** Records to use follows **

(** *** What a [step] call does to the memory and how it can fail *)

(** X7. After every [step] call, also one that raises, the memory is
    the old memory with the preprocessed transition added, followed by
    at most one [update_priority], which happens in the prioritized
    variant only; and exactly one [add] was made. *)
Theorem step_stores_the_transition state action reward next_state done
    episode (w : World) :
  let m1 :=
    memory_add (memory (self w)) (stored state action reward next_state done) in
  let w' := (step state action reward next_state done episode w).2 in
  (memory (self w') = m1
   \/ (prioritized_memory (hp (self w)) = true
       /\ exists index priorities,
            memory (self w') = memory_update_priority m1 index priorities))
  /\ count_calls is_add (calls w') = S (count_calls is_add (calls w)).
Proof.
  cbv zeta. split.
  - rewrite step_run. cbv zeta.
    destruct (py_mod _ _) as [t|e]; [|left; reflexivity].
    destruct (learning_due _ _); [|left; reflexivity].
    destruct (prioritized_memory (hp (self w))) eqn:Hp.
    + destruct (float_pow _ _) as [p|e]; [|left; reflexivity].
      rewrite learn_run. simpl. rewrite Hp.
      destruct (unpack true _) as [b|e] eqn:Hu; [|left; reflexivity].
      apply unpack_extras in Hu as (index & sw & Hx).
      right. split; [reflexivity|]. simpl. rewrite Hx. eauto.
    + rewrite learn_run. simpl. rewrite Hp.
      destruct (unpack false _) as [b|e] eqn:Hu; [|left; reflexivity].
      apply unpack_extras in Hu. left. simpl. rewrite Hu. reflexivity.
  - destruct (step_cadence state action reward next_state done episode w)
      as (seg & Hc & Ha & _).
    cbv zeta in Hc. rewrite Hc, count_calls_app.
    change (count_calls is_add (AddCall :: seg))
      with (S (count_calls is_add seg)).
    rewrite Ha. lia.
Qed.

(** X9. With [update_every <> 0], a [step] call makes one [learn] call
    when the advanced counter is 0, the memory after the add holds more
    than [batch_size] transitions and (prioritized variant) the beta
    schedule returns at [episode], and none otherwise.  In the uniform
    variant the first two conditions decide alone; and no [learn] call
    is made while the memory holds at most [batch_size] transitions. *)
Theorem learn_calls_per_step state action reward next_state done episode
    (w : World) :
  update_every (hp (self w)) <> 0 ->
  let w' := (step state action reward next_state done episode w).2 in
  let due :=
    ((t_step (self w) + 1) mod update_every (hp (self w)) =? 0)
    && (batch_size (hp (self w))
        <? memory_len
             (memory_add (memory (self w))
                (stored state action reward next_state done))) in
  count_calls is_learn (calls w')
  = (count_calls is_learn (calls w)
     + if due && beta_returns w episode then 1 else 0)%nat
  /\ (prioritized_memory (hp (self w)) = false ->
      count_calls is_learn (calls w')
      = (count_calls is_learn (calls w) + if due then 1 else 0)%nat)
  /\ (memory_len
        (memory_add (memory (self w))
           (stored state action reward next_state done))
      <= batch_size (hp (self w)) ->
      count_calls is_learn (calls w') = count_calls is_learn (calls w)).
Proof.
  intros Hue. cbv zeta.
  destruct (step_cadence state action reward next_state done episode w)
    as (seg & Hc & _ & Hmod).
  cbv zeta in Hc, Hmod. rewrite Hc, count_calls_app.
  change (count_calls is_learn (AddCall :: seg))
    with (count_calls is_learn seg).
  unfold py_mod in Hmod.
  destruct (Z.eqb_spec (update_every (hp (self w))) 0) as [H|_];
    [contradiction|].
  destruct Hmod as [_ ->]. unfold learning_due. simpl.
  split; [reflexivity|]. split.
  - intros Hp. unfold beta_returns. rewrite Hp. simpl.
    rewrite andb_true_r. reflexivity.
  - intros Hlen.
    destruct (Z.ltb_spec (batch_size (hp (self w)))
                (memory_len
                   (memory_add (memory (self w))
                      (stored state action reward next_state done))))
      as [H|_]; [lia|].
    rewrite andb_false_r. simpl. lia.
Qed.

(** *** Repeated soft updates *)

Lemma Qpower_succ_nat (a : Q) (n : nat) :
  (a ^ Z.of_nat (S n) == a * a ^ Z.of_nat n)%Q.
Proof.
  rewrite Nat2Z.inj_succ. unfold Z.succ.
  rewrite Qpower_plus' by lia. rewrite Qpower_1_r. ring.
Qed.

Lemma repeat_call_succ {A} (n : nat) (c : M World A) (w : World) :
  repeat_call (S n) c w = (c (repeat_call n c w)).2.
Proof. reflexivity. Qed.

Lemma repeat_soft_update_frame (n : nat) (w : World) :
  hp (self (repeat_call n soft_update w)) = hp (self w)
  /\ qnet_local (self (repeat_call n soft_update w)) = qnet_local (self w).
Proof.
  induction n as [|n [IHh IHl]]; [split; reflexivity|].
  rewrite repeat_call_succ, soft_update_run. simpl. auto.
Qed.

Lemma soft_update_iterate_lookup (n : nat) (w : World) (i : nat) (t l : Q) :
  qnet_target (self w) !! i = Some t ->
  qnet_local (self w) !! i = Some l ->
  exists v,
    qnet_target (self (repeat_call n soft_update w)) !! i = Some v
    /\ (v == l + (1 - tau (hp (self w))) ^ Z.of_nat n * (t - l))%Q.
Proof.
  intros Ht Hl. induction n as [|n (v & Hv & Heq)].
  - exists t. split; [exact Ht|]. simpl. ring.
  - destruct (repeat_soft_update_frame n w) as [Hhp Hloc].
    rewrite repeat_call_succ, soft_update_run.
    cbn [snd self qnet_target set_qnet_target].
    rewrite Hhp, Hloc.
    eexists. split; [apply soft_update_params_lookup; eassumption|].
    rewrite Heq, Qpower_succ_nat.
    generalize ((1 - tau (hp (self w))) ^ Z.of_nat n)%Q. intros P. ring.
Qed.

(** X10. With [0 <= tau <= 1], [soft_update] puts every target
    parameter between its old value and the local parameter at the same
    position: it never overshoots. *)
Theorem soft_update_stays_between (w : World) (i : nat) (t l : Q) :
  (0 <= tau (hp (self w)))%Q ->
  (tau (hp (self w)) <= 1)%Q ->
  qnet_target (self w) !! i = Some t ->
  qnet_local (self w) !! i = Some l ->
  exists v,
    qnet_target (self (soft_update w).2) !! i = Some v
    /\ ((t <= v /\ v <= l) \/ (l <= v /\ v <= t))%Q.
Proof.
  intros H0 H1 Ht Hl. rewrite soft_update_run. simpl.
  eexists. split; [apply soft_update_params_lookup; eassumption|].
  generalize dependent (tau (hp (self w))). intros c H0 H1.
  destruct (Qlt_le_dec t l) as [Hlt|Hle]; [left | right]; split; nra.
Qed.


(** *** Repeated decay *)

Lemma py_max_compat (a b b' : Q) :
  (b == b')%Q -> (py_max a b == py_max a b')%Q.
Proof.
  intros Hb.
  destruct (py_max_cases a b) as [[H ->]|[H ->]];
    destruct (py_max_cases a b') as [[H' ->]|[H' ->]]; lra.
Qed.

Lemma py_max_absorbs_decay (e_end d x : Q) :
  (0 <= e_end)%Q -> (0 <= d)%Q -> (d <= 1)%Q ->
  (py_max e_end (d * py_max e_end x) == py_max e_end (d * x))%Q.
Proof.
  intros H0 Hd0 Hd1.
  destruct (py_max_cases e_end x) as [[H ->]|[H ->]]; [apply Qeq_refl|].
  destruct (py_max_cases e_end (d * e_end)) as [[H1 ->]|[H1 ->]];
    destruct (py_max_cases e_end (d * x)) as [[H2 ->]|[H2 ->]]; nra.
Qed.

** End of Records to use **

Using the data above, print exactly the lines from the line that contains "rewrite repeat_call_succ, soft_update_run. simpl." through the line that contains "(0 <= tau (hp (self w)))%Q ->", with both included.

  rewrite repeat_call_succ, soft_update_run. simpl. auto.
Qed.

Lemma soft_update_iterate_lookup (n : nat) (w : World) (i : nat) (t l : Q) :
  qnet_target (self w) !! i = Some t ->
  qnet_local (self w) !! i = Some l ->
  exists v,
    qnet_target (self (repeat_call n soft_update w)) !! i = Some v
    /\ (v == l + (1 - tau (hp (self w))) ^ Z.of_nat n * (t - l))%Q.
Proof.
  intros Ht Hl. induction n as [|n (v & Hv & Heq)].
  - exists t. split; [exact Ht|]. simpl. ring.
  - destruct (repeat_soft_update_frame n w) as [Hhp Hloc].
    rewrite repeat_call_succ, soft_update_run.
    cbn [snd self qnet_target set_qnet_target].
    rewrite Hhp, Hloc.
    eexists. split; [apply soft_update_params_lookup; eassumption|].
    rewrite Heq, Qpower_succ_nat.
    generalize ((1 - tau (hp (self w))) ^ Z.of_nat n)%Q. intros P. ring.
Qed.

(** X10. With [0 <= tau <= 1], [soft_update] puts every target
    parameter between its old value and the local parameter at the same
    position: it never overshoots. *)
Theorem soft_update_stays_between (w : World) (i : nat) (t l : Q) :
  (0 <= tau (hp (self w)))%Q ->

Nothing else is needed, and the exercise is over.